Hunting the Falcon is the story of how Henry VIII’s obsessive desire for Anne Boleyn changed him and his country forever. John Guy and Julia Fox, two of the most acclaimed and distinguished historians of this period, have joined forces to present Anne and Henry in startlingly new ways. By closely examining the most recent archival discoveries, and peeling back layers of historical myth and misinterpretation and distortion, Guy and Fox are able to set Anne and Henry’s tragic relationship against the major international events of the time, and integrate and reinterpret sources hidden in plain sight or simply misunderstood. Among other things, they dispel lingering and latently misogynistic assumptions about Anne which anachronistically presumed that a sixteenth-century woman, even a queen, could exert little to no influence on the politics and beliefs of a patriarchal society. They reveal how, in fact, Anne was a shrewd, if ruthless, politician in her own right, a woman who steered Henry and his policies, often against the advice he received from his male advisers—and whom Henry seriously contemplated making joint sovereign.
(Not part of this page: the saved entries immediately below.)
(** * A Telegram relay bot with bounded per-user history (src/main.py)

    Shallow embedding of [main.py]: the process-wide [user_messages]
    store (a [defaultdict] of [deque(maxlen=10)]), the request builder
    [format_messages_for_api], the orchestrating [get_ai_response] with its
    [try]/[except Exception], and the three aiogram handlers.

    Python's side effects are threaded through a small state-and-exception
    monad over a [world] record; the completion provider and the chat
    transport are external, so the first is an oracle from requests to
    outcomes and the second is a log of what was sent. *)

From stdpp Require Import gmap strings list.
From Stdlib Require Import QArith.QArith_base.

Local Open Scope Z_scope.
Local Open Scope string_scope.
Local Open Scope list_scope.

(** ** Python values at the boundary *)

(** A history entry is the dict [{"role": ..., "content": ...}]. *)
Record entry : Type := Entry { role : string; content : string }.

#[global] Instance entry_eq_dec : EqDecision entry.
Proof. solve_decision. Defined.

(** An instance of (a subclass of) [Exception]: what [except Exception]
    handles, and what a failing provider call raises.  [exc_str] is what
    [str(e)] gives.  Signals outside that class (task cancellation,
    interpreter exit) are not outcomes of the provider and are left out. *)
Record PyException : Type :=
  PyExc { exc_type : string; exc_str : string }.

(** The response object of the provider client, as far as the code reads
    it: [response.choices[0].message.content].  The content is text, as
    the annotation [-> str] of [get_ai_response], which returns it, has
    it. *)
Record ChatCompletionMessage : Type := { msg_content : string }.
Record Choice : Type := { choice_message : ChatCompletionMessage }.
Record ChatCompletion : Type := { choices : list Choice }.

(** The keyword arguments of [client.chat.completions.create]. *)
Record request : Type := Request {
  req_model : string;
  req_messages : list entry;
  req_temperature : Q
}.

(** What awaiting the provider call yields. *)
Inductive outcome : Type :=
  | Returns (response : ChatCompletion)
  | Raises (e : PyException).

(** The provider is outside the program: an oracle. *)
Definition provider : Type := request -> outcome.

(** An inbound aiogram [Message], as far as the handlers read it. *)
Record Message : Type := {
  from_user_id : Z;
  chat_id : Z;
  text : option string
}.

(** What the bot asked the chat transport to do. *)
Inductive outbound : Type :=
  | Answer (chat : Z) (body : string)
  | ChatAction (chat : Z) (action : string).

(** ** [collections.deque] with a [maxlen] *)

Section Deque.
Context {A : Type}.
(** A company with 1000 of market capitalisation, no debt, ten shares
    quoted at 50, an operating cash flow of 150 and a capital expenditure
    of -50; the cells of the frame are builtin numbers. *)
Definition acme : EquityValuation :=
  {| risk_free_rate := 0.045;
     market_return := 0.09;
     info := list_to_map [("marketCap", 1000%Q); ("sharesOutstanding", 10%Q);
                          ("currentPrice", 50%Q); ("returnOnEquity", 0.15%Q)];
     null_metric := fun _ => false;
     info_text := list_to_map [("longName", "Acme")];
     cash_flow := list_to_map [("Operating Cash Flow", [py 150]);
                               ("Capital Expenditure", [py (-50)])];
     beta_data := beta_fallback |}.

(** The same company read from a pandas frame of float64 cells. *)
Definition acme_np : EquityValuation :=
  {| risk_free_rate := 0.045;
     market_return := 0.09;
     info := info acme;
     null_metric := fun _ => false;
     info_text := info_text acme;
     cash_flow := list_to_map [("Operating Cash Flow", [np 150]);
                               ("Capital Expenditure", [np (-50)])];
     beta_data := beta_fitted |}.

(** Neither market capitalisation nor debt: the weights divide by zero. *)
Definition no_capital : EquityValuation :=
  with_info acme (list_to_map [("marketCap", 0%Q); ("sharesOutstanding", 10%Q)]).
Hunting the Falcon sets the facts–and some completely new finds–into a far wider frame, providing an appreciation of this misunderstood and underestimated woman. It explores how Anne organized her “side” of the royal court on novel and (in male eyes) subversive lines compared to her queenly predecessors, adopting instead French protocol by which the sexes mingled freely in her private chambers. Men could share in the women’s often sexually charged courtly “pastimes” and had liberal access to Anne, and she to them—encounters from which she gained much of her political intelligence and extended her authority, and which also sowed the seeds of her own downfall.
An exhilarating feat of historical research and analysis, Hunting the Falcon is also a thrilling and tragic story of a marriage that has proved of enduring fascination over the centuries. But in the hands of John Guy and Julia Fox, even the most knowledgeable reader will encounter this story as if for the first time.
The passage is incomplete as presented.